Reproduce the records below exactly as shown.

● ● ●

(* ===== verification/Handle.v ===== *)
(** * server/handle.c: the requests of a client

    One thread serves one client: it reads a frame into [in_frame], handles it, and goes on
    until a function reports an error; then the client is destroyed. *)
From S2P Require Import Prelude Status Uthash Mem Net Frame FrameOp FrameRw Subscriber Topic.
From S2P Require Import Broker Client BrokerOps.
Local Open Scope Z_scope.

Section Handle.
Context {Sk : Type} `{Socket Sk} `{Malloc}.
Variable big : bool.
Variable now : string.
Local Notation broker_t := (bpsp__broker Sk).

(** [hdr ? hdr->value : NULL]; the pointer of an empty value is indeterminate. *)
Definition header_text (hdr : option header_value) : exec cstr :=
  match hdr with
  | None => Done None
  | Some (Str v) => Done (Some v)
  | Some Indet => Undef
  end.

(** [client__send(client, client->out_frame, 1)] *)
Definition send_out (b : broker_t) (c : positive) : exec (status__err * broker_t) :=
  x ← get_client b c;
  '(s, f, b) ← client__send big b (Some c) (out_frame x) true;
  x ← get_client b c;
  mret (s, put_client b c (set_out_frame x f)).

(** [in] is the [in_frame] of the client. *)
Definition handle__reply (b : broker_t) (c : positive) (s : status__err) (msg : string)
  : exec (status__err * broker_t) :=
  x ← get_client b c;
  let f_in := in_frame x in
  if flag__is_set (flag f_in) FL_ACK then
    '(s, f) ← (if decide (s ≠ BPSP_OK)
               then frame__ERR now (out_frame x) (Some f_in) s (Some msg)
               else frame__OK now (out_frame x) (Some f_in) (Some msg));
    let b := put_client b c (set_out_frame x f) in
    if decide (s ≠ BPSP_OK) then mret (s, b) else send_out b c
  else mret (BPSP_OK, b).

Definition handle__ECHO (b : broker_t) (c : positive) : exec (status__err * broker_t) :=
  x ← get_client b c;
  '(s, f, b) ← client__send big b (Some c) (in_frame x) true;
  x ← get_client b c;
  mret (s, put_client b c (set_in_frame x f)).

Definition handle__CONNECT (b : broker_t) (c : positive) : exec (status__err * broker_t) :=
  x ← get_client b c;
  '(s, f) ← frame__INFO now (out_frame x) (info_name b) (info_version b);
  let b := put_client b c (set_out_frame x f) in
  if decide (s ≠ BPSP_OK) then mret (s, b) else send_out b c.

(** The loop over the array of subscribers: [f] is the frame that is delivered, with its
    headers set anew for each of them. *)
Fixpoint pub_loop (b : broker_t) (c : positive) (topic : string)
    (subs : list bpsp__subscriber) (f : bpsp__frame) : exec broker_t :=
  match subs with
  | [] => Done b
  | p :: subs =>
      x ← get_client b c;
      if bool_decide (client p = c) && negb (flag__is_set (flag (in_frame x)) FL_PUB_ECHO)
      then pub_loop b c topic subs f
      else
        '(s, f) ← frame__set_var_header f (Some "x-sub-tag"%string) (sub_tag p);
        if decide (s ≠ BPSP_OK) then pub_loop b c topic subs f else
        '(s, f) ← frame__set_var_header f (Some "x-origin-topic"%string) (Some topic);
        if decide (s ≠ BPSP_OK) then pub_loop b c topic subs f else
        '(_, f, b) ← broker__deliver_msg big b (Some c) p f;
        pub_loop b c topic subs f
  end.

(** The frame is copied into a new one; without one [frame__MSG] is given NULL. *)
Definition pub_deliver (b : broker_t) (c : positive) (topic : string)
    (subs : list bpsp__subscriber) : exec (status__err * broker_t) :=
  x ← get_client b c;
  match frame__new with
  | None => mret (BPSP_INVALID_ARG, b)
  | Some f =>
      '(s, f) ← frame__MSG now f (in_frame x);
      if decide (s = BPSP_OK) then b ← pub_loop b c topic subs f; mret (BPSP_OK, b)
      else mret (s, b)
  end.

Definition handle__PUB (b : broker_t) (c : positive) : exec (status__err * broker_t) :=
  x ← get_client b c;
  match frame__get_var_header (in_frame x) (Some "x-topic"%string) with
  | None => mret (BPSP_INVALID_TOPIC, b)
  | Some hv =>
      topic ← header_text (Some hv);
      topic ← deref topic;
      '(subs, b) ← broker__find_subs b (Some topic) true;
      '(s, b) ← (match subs with
                 | Some (p :: ps) => pub_deliver b c topic (p :: ps)
                 | _ => mret (BPSP_OK, b)
                 end);
      if decide (s ≠ BPSP_OK) then mret (s, b)
      else handle__reply b c BPSP_OK "PUB OK."
  end.

(** The status of [client__sub0] goes into a variable of the inner block and is lost: the
    reply is that of success, only its message tells. *)
Definition handle__SUB (b : broker_t) (c : positive) : exec (status__err * broker_t) :=
  x ← get_client b c;
  topic ← header_text (frame__get_var_header (in_frame x) (Some "x-topic"%string));
  tag ← header_text (frame__get_var_header (in_frame x) (Some "x-sub-tag"%string));
  let msg := match tag with
             | None => "SUB OK. WARNING: You need specify sub_tag, default to `_0`."%string
             | Some _ => "SUB OK."%string
             end in
  match topic with
  | Some _ =>
      '(sub, b) ← new_subscriber b topic tag (Some c) None;
      '(s, b) ← (match sub with
                 | None => mret (BPSP_NO_MEMORY, b)
                 | Some _ => client__sub0 b (Some c) sub true
                 end);
      let msg := if decide (s ≠ BPSP_OK) then "Cannot add subsciber into Tree."%string
                 else msg in
      handle__reply b c BPSP_OK msg
  | None => handle__reply b c BPSP_INVALID_TOPIC "Missing header `x-topic`."
  end.

Definition handle__UNSUB (b : broker_t) (c : positive) : exec (status__err * broker_t) :=
  x ← get_client b c;
  topic ← header_text (frame__get_var_header (in_frame x) (Some "x-topic"%string));
  tag ← header_text (frame__get_var_header (in_frame x) (Some "x-sub-tag"%string));
  let msg := match tag with
             | None => "UNSUB OK. WARNING: You need specify sub_tag, default to `_0`."%string
             | Some _ => "UNSUB OK."%string
             end in
  match topic with
  | Some _ =>
      '(s, b) ← client__unsub0 b (Some c) topic tag true;
      let msg := if decide (s ≠ BPSP_OK) then "Cannot remove subsciber from Tree."%string
                 else msg in
      handle__reply b c s msg
  | None => handle__reply b c BPSP_INVALID_TOPIC "Missing header `x-topic`."
  end.

(** The [switch] over the opcode. *)
Definition handle__in_frame (b : broker_t) (c : positive) : exec (status__err * broker_t) :=
  x ← get_client b c;
  let s := frame__is_completed (Some (in_frame x)) in
  if decide (s ≠ BPSP_OK) then mret (s, b) else
  let op := opcode (in_frame x) in
  if op =? opcode_code OP_CONNECT then handle__CONNECT b c
  else if op =? opcode_code OP_PUB then handle__PUB b c
  else if op =? opcode_code OP_SUB then handle__SUB b c
  else if op =? opcode_code OP_UNSUB then handle__UNSUB b c
  else handle__ECHO b c.

(** One round reads at least the eight bytes of a fixed header. *)
Fixpoint handle__client_loop (fuel : nat) (b : broker_t) (c : positive)
  : exec (status__err * broker_t) :=
  match fuel with
  | O => NoFuel
  | S fuel =>
      '(s, b) ← client__read big now b c;
      if decide (s ≠ BPSP_OK) then mret (s, b) else
      '(s, b) ← handle__in_frame b c;
      if decide (s ≠ BPSP_OK) then mret (s, b) else handle__client_loop fuel b c
  end.

Definition server__handle_client (fuel : nat) (b : broker_t) (c : positive) : exec broker_t :=
  '(_, b) ← handle__client_loop fuel b c;
  '(_, b) ← broker__destroy_client b c true;
  mret b.
End Handle.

● ● ●

* **Exercise answer**
(* ===== verification/Handle.v ===== *)
(** * server/handle.c: the requests of a client

    One thread serves one client: it reads a frame into [in_frame], handles it, and goes on
    until a function reports an error; then the client is destroyed. *)
From S2P Require Import Prelude Status Uthash Mem Net Frame FrameOp FrameRw Subscriber Topic.
From S2P Require Import Broker Client BrokerOps.
Local Open Scope Z_scope.

Section Handle.
Context {Sk : Type} `{Socket Sk} `{Malloc}.
Variable big : bool.
Variable now : string.
Local Notation broker_t := (bpsp__broker Sk).

(** [hdr ? hdr->value : NULL]; the pointer of an empty value is indeterminate. *)
Definition header_text (hdr : option header_value) : exec cstr :=
  match hdr with
  | None => Done None
  | Some (Str v) => Done (Some v)
  | Some Indet => Undef
  end.

(** [client__send(client, client->out_frame, 1)] *)
Definition send_out (b : broker_t) (c : positive) : exec (status__err * broker_t) :=
  x ← get_client b c;
  '(s, f, b) ← client__send big b (Some c) (out_frame x) true;
  x ← get_client b c;
  mret (s, put_client b c (set_out_frame x f)).

(** [in] is the [in_frame] of the client. *)
Definition handle__reply (b : broker_t) (c : positive) (s : status__err) (msg : string)
  : exec (status__err * broker_t) :=
  x ← get_client b c;
  let f_in := in_frame x in
  if flag__is_set (flag f_in) FL_ACK then
    '(s, f) ← (if decide (s ≠ BPSP_OK)
               then frame__ERR now (out_frame x) (Some f_in) s (Some msg)
               else frame__OK now (out_frame x) (Some f_in) (Some msg));
    let b := put_client b c (set_out_frame x f) in
    if decide (s ≠ BPSP_OK) then mret (s, b) else send_out b c
  else mret (BPSP_OK, b).

Definition handle__ECHO (b : broker_t) (c : positive) : exec (status__err * broker_t) :=
  x ← get_client b c;
  '(s, f, b) ← client__send big b (Some c) (in_frame x) true;
  x ← get_client b c;
  mret (s, put_client b c (set_in_frame x f)).

Definition handle__CONNECT (b : broker_t) (c : positive) : exec (status__err * broker_t) :=
  x ← get_client b c;
  '(s, f) ← frame__INFO now (out_frame x) (info_name b) (info_version b);
  let b := put_client b c (set_out_frame x f) in
  if decide (s ≠ BPSP_OK) then mret (s, b) else send_out b c.

(** The loop over the array of subscribers: [f] is the frame that is delivered, with its
    headers set anew for each of them. *)
Fixpoint pub_loop (b : broker_t) (c : positive) (topic : string)
    (subs : list bpsp__subscriber) (f : bpsp__frame) : exec broker_t :=
  match subs with
  | [] => Done b
  | p :: subs =>
      x ← get_client b c;
      if bool_decide (client p = c) && negb (flag__is_set (flag (in_frame x)) FL_PUB_ECHO)
      then pub_loop b c topic subs f
      else
        '(s, f) ← frame__set_var_header f (Some "x-sub-tag"%string) (sub_tag p);
        if decide (s ≠ BPSP_OK) then pub_loop b c topic subs f else
        '(s, f) ← frame__set_var_header f (Some "x-origin-topic"%string) (Some topic);
        if decide (s ≠ BPSP_OK) then pub_loop b c topic subs f else
        '(_, f, b) ← broker__deliver_msg big b (Some c) p f;
        pub_loop b c topic subs f
  end.

(** The frame is copied into a new one; without one [frame__MSG] is given NULL. *)
Definition pub_deliver (b : broker_t) (c : positive) (topic : string)
    (subs : list bpsp__subscriber) : exec (status__err * broker_t) :=
  x ← get_client b c;
  match frame__new with
  | None => mret (BPSP_INVALID_ARG, b)
  | Some f =>
      '(s, f) ← frame__MSG now f (in_frame x);
      if decide (s = BPSP_OK) then b ← pub_loop b c topic subs f; mret (BPSP_OK, b)
      else mret (s, b)
  end.

Definition handle__PUB (b : broker_t) (c : positive) : exec (status__err * broker_t) :=
  x ← get_client b c;
  match frame__get_var_header (in_frame x) (Some "x-topic"%string) with
  | None => mret (BPSP_INVALID_TOPIC, b)
  | Some hv =>
      topic ← header_text (Some hv);
      topic ← deref topic;
      '(subs, b) ← broker__find_subs b (Some topic) true;
      '(s, b) ← (match subs with
                 | Some (p :: ps) => pub_deliver b c topic (p :: ps)
                 | _ => mret (BPSP_OK, b)
                 end);
      if decide (s ≠ BPSP_OK) then mret (s, b)
      else handle__reply b c BPSP_OK "PUB OK."
  end.

(** The status of [client__sub0] goes into a variable of the inner block and is lost: the
    reply is that of success, only its message tells. *)
Definition handle__SUB (b : broker_t) (c : positive) : exec (status__err * broker_t) :=
  x ← get_client b c;
  topic ← header_text (frame__get_var_header (in_frame x) (Some "x-topic"%string));
  tag ← header_text (frame__get_var_header (in_frame x) (Some "x-sub-tag"%string));
  let msg := match tag with
             | None => "SUB OK. WARNING: You need specify sub_tag, default to `_0`."%string
             | Some _ => "SUB OK."%string
             end in
  match topic with
  | Some _ =>
      '(sub, b) ← new_subscriber b topic tag (Some c) None;
      '(s, b) ← (match sub with
                 | None => mret (BPSP_NO_MEMORY, b)
                 | Some _ => client__sub0 b (Some c) sub true
                 end);
      let msg := if decide (s ≠ BPSP_OK) then "Cannot add subsciber into Tree."%string
                 else msg in
      handle__reply b c BPSP_OK msg
  | None => handle__reply b c BPSP_INVALID_TOPIC "Missing header `x-topic`."
  end.

Definition handle__UNSUB (b : broker_t) (c : positive) : exec (status__err * broker_t) :=
  x ← get_client b c;
  topic ← header_text (frame__get_var_header (in_frame x) (Some "x-topic"%string));
  tag ← header_text (frame__get_var_header (in_frame x) (Some "x-sub-tag"%string));
  let msg := match tag with
             | None => "UNSUB OK. WARNING: You need specify sub_tag, default to `_0`."%string
             | Some _ => "UNSUB OK."%string
             end in
  match topic with
  | Some _ =>
      '(s, b) ← client__unsub0 b (Some c) topic tag true;
      let msg := if decide (s ≠ BPSP_OK) then "Cannot remove subsciber from Tree."%string
                 else msg in
      handle__reply b c s msg
  | None => handle__reply b c BPSP_INVALID_TOPIC "Missing header `x-topic`."
  end.

(** The [switch] over the opcode. *)
Definition handle__in_frame (b : broker_t) (c : positive) : exec (status__err * broker_t) :=
  x ← get_client b c;
  let s := frame__is_completed (Some (in_frame x)) in
  if decide (s ≠ BPSP_OK) then mret (s, b) else
  let op := opcode (in_frame x) in
  if op =? opcode_code OP_CONNECT then handle__CONNECT b c
  else if op =? opcode_code OP_PUB then handle__PUB b c
  else if op =? opcode_code OP_SUB then handle__SUB b c
  else if op =? opcode_code OP_UNSUB then handle__UNSUB b c
  else handle__ECHO b c.

(** One round reads at least the eight bytes of a fixed header. *)
Fixpoint handle__client_loop (fuel : nat) (b : broker_t) (c : positive)
  : exec (status__err * broker_t) :=
  match fuel with
  | O => NoFuel
  | S fuel =>
      '(s, b) ← client__read big now b c;
      if decide (s ≠ BPSP_OK) then mret (s, b) else
      '(s, b) ← handle__in_frame b c;
      if decide (s ≠ BPSP_OK) then mret (s, b) else handle__client_loop fuel b c
  end.

Definition server__handle_client (fuel : nat) (b : broker_t) (c : positive) : exec broker_t :=
  '(_, b) ← handle__client_loop fuel b c;
  '(_, b) ← broker__destroy_client b c true;
  mret b.
End Handle.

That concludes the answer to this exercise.